§ Your assignment: For the entries that follow, restate word for word the line containing "(** * Greaseweazle", the line containing "Import ListNotations.", and every line that lies between them.

§ Supplied records:
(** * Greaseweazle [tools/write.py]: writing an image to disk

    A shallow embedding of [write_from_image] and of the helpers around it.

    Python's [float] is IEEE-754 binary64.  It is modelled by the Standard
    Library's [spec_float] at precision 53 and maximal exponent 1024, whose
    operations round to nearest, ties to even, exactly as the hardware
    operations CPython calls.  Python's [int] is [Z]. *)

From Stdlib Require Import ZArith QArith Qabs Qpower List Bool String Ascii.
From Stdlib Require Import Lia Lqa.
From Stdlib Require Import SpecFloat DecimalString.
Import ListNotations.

* * *

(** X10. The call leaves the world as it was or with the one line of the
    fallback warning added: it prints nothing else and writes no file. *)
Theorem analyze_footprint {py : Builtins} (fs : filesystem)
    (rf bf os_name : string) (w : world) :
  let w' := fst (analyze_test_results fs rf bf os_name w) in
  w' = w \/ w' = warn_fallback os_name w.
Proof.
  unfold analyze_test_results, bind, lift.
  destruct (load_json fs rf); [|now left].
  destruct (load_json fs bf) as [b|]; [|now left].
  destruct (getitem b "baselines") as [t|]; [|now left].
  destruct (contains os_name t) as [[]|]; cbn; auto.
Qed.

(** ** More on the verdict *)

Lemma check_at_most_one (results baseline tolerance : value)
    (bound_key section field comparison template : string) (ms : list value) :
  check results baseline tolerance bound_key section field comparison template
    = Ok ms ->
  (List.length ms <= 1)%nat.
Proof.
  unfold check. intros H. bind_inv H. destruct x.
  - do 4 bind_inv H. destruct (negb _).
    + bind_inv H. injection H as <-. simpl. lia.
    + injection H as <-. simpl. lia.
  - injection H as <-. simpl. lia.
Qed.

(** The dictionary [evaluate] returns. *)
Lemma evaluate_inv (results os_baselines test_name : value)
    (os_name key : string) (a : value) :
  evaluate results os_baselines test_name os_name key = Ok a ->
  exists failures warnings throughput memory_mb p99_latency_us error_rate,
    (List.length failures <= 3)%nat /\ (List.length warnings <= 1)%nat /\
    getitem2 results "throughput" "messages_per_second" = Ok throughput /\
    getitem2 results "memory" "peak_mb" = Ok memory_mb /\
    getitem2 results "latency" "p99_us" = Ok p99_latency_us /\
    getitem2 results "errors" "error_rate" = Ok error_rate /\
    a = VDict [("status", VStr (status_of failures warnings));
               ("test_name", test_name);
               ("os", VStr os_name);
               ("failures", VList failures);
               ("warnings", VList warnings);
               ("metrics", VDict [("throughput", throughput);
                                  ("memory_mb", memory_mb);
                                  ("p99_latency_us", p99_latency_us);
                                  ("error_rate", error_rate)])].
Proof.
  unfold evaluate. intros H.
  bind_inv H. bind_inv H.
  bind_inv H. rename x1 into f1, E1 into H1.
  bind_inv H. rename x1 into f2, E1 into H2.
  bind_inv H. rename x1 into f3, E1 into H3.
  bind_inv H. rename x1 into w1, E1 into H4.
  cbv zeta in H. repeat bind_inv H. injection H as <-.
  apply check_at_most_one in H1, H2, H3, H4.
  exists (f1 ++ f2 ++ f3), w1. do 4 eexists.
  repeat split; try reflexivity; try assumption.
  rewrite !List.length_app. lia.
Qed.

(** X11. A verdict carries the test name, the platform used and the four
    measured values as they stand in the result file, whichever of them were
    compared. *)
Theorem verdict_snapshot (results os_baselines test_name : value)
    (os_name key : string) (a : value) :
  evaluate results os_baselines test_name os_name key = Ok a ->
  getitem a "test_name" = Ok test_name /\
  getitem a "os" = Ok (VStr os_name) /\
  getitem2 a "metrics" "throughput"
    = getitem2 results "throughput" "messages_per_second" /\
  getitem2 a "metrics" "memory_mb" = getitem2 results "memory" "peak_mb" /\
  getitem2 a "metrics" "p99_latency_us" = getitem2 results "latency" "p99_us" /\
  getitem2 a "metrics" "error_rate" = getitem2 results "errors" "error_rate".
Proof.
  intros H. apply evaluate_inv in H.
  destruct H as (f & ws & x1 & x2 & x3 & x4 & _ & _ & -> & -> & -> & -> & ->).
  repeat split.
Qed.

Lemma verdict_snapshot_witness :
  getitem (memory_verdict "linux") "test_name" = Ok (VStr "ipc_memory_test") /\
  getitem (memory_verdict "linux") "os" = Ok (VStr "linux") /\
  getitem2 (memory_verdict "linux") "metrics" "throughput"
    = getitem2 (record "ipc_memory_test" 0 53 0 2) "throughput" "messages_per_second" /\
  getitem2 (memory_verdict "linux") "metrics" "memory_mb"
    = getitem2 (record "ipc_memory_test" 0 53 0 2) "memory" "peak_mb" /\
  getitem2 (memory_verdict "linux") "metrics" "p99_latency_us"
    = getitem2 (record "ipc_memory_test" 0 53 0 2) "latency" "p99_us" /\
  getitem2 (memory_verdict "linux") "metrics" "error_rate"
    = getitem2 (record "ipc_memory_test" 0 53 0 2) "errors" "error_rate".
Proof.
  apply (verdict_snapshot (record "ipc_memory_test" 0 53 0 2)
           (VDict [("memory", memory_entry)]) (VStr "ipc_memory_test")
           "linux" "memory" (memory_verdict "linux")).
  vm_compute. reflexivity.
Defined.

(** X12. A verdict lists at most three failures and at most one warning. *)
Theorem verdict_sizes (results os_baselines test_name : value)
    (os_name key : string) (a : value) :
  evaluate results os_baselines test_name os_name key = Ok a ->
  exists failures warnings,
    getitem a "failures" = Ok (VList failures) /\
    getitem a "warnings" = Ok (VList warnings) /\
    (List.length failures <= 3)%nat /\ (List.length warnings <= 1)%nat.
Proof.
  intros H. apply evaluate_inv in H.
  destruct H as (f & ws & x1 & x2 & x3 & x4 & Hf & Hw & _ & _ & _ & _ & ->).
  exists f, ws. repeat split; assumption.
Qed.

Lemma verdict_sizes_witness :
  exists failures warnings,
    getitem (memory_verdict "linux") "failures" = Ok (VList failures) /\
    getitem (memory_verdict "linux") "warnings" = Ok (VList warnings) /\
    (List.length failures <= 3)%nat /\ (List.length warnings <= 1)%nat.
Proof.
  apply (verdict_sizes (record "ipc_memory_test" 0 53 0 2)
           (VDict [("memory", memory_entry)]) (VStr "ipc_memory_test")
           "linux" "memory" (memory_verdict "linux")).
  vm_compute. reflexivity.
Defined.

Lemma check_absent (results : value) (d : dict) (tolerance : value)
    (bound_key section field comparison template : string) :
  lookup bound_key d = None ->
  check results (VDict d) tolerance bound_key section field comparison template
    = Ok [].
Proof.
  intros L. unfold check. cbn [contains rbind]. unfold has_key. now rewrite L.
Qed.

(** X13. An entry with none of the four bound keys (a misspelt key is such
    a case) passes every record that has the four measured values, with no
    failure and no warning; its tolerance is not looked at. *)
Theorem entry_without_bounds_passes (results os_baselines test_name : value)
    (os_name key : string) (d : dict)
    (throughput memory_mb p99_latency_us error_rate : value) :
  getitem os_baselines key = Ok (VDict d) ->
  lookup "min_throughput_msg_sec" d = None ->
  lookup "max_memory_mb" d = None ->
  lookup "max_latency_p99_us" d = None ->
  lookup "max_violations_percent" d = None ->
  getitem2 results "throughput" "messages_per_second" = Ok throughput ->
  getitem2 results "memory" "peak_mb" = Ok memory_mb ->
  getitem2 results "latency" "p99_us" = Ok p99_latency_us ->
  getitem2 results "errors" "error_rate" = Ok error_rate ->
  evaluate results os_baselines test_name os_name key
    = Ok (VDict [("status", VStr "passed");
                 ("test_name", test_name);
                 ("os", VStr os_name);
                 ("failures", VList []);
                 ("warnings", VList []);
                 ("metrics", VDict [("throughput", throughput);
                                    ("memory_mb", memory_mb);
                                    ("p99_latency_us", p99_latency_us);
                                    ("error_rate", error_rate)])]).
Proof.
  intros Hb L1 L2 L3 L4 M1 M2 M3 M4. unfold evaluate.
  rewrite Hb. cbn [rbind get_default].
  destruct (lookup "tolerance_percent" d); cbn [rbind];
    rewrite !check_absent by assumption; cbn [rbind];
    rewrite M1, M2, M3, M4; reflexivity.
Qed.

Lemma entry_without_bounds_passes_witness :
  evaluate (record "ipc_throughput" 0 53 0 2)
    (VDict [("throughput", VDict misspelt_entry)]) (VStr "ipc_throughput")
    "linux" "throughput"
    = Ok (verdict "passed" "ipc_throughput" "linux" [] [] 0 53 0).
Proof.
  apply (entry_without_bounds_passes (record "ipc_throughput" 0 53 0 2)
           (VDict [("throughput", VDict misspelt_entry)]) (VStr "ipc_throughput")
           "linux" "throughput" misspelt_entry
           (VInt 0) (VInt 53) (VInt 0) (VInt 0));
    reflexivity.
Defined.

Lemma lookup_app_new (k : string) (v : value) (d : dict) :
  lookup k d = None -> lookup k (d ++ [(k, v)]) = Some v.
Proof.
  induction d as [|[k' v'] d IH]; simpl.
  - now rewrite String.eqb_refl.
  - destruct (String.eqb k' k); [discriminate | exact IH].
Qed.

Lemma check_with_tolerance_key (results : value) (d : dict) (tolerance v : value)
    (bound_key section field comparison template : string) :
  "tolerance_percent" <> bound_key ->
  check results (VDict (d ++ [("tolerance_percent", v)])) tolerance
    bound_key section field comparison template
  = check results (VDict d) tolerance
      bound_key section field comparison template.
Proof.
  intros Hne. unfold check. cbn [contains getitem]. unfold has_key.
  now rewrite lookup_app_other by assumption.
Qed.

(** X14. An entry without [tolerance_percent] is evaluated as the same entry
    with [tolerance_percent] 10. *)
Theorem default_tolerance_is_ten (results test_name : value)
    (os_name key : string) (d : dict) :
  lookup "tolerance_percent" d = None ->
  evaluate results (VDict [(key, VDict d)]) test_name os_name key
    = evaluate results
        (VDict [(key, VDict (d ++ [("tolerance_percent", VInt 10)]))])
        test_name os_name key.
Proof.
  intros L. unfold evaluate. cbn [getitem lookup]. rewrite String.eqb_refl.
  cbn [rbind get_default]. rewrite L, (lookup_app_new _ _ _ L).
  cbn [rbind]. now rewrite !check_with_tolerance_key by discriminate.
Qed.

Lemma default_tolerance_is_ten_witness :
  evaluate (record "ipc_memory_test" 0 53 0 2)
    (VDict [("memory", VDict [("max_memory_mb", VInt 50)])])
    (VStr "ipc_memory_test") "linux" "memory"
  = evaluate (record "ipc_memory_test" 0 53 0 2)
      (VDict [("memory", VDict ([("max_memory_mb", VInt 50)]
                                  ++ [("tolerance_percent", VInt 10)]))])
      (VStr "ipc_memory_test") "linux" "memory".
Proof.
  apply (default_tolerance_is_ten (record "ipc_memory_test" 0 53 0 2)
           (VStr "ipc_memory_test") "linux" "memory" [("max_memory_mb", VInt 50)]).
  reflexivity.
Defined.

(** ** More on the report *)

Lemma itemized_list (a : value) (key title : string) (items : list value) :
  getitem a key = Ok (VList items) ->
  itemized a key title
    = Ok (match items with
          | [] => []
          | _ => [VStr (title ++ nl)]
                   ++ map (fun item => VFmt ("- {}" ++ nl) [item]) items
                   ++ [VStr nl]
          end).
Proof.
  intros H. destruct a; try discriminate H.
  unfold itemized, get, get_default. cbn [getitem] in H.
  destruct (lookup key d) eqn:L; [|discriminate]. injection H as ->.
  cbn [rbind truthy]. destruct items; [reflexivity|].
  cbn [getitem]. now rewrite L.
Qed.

§ Finished task:
(** * Greaseweazle [tools/write.py]: writing an image to disk

    A shallow embedding of [write_from_image] and of the helpers around it.

    Python's [float] is IEEE-754 binary64.  It is modelled by the Standard
    Library's [spec_float] at precision 53 and maximal exponent 1024, whose
    operations round to nearest, ties to even, exactly as the hardware
    operations CPython calls.  Python's [int] is [Z]. *)

From Stdlib Require Import ZArith QArith Qabs Qpower List Bool String Ascii.
From Stdlib Require Import Lia Lqa.
From Stdlib Require Import SpecFloat DecimalString.
Import ListNotations.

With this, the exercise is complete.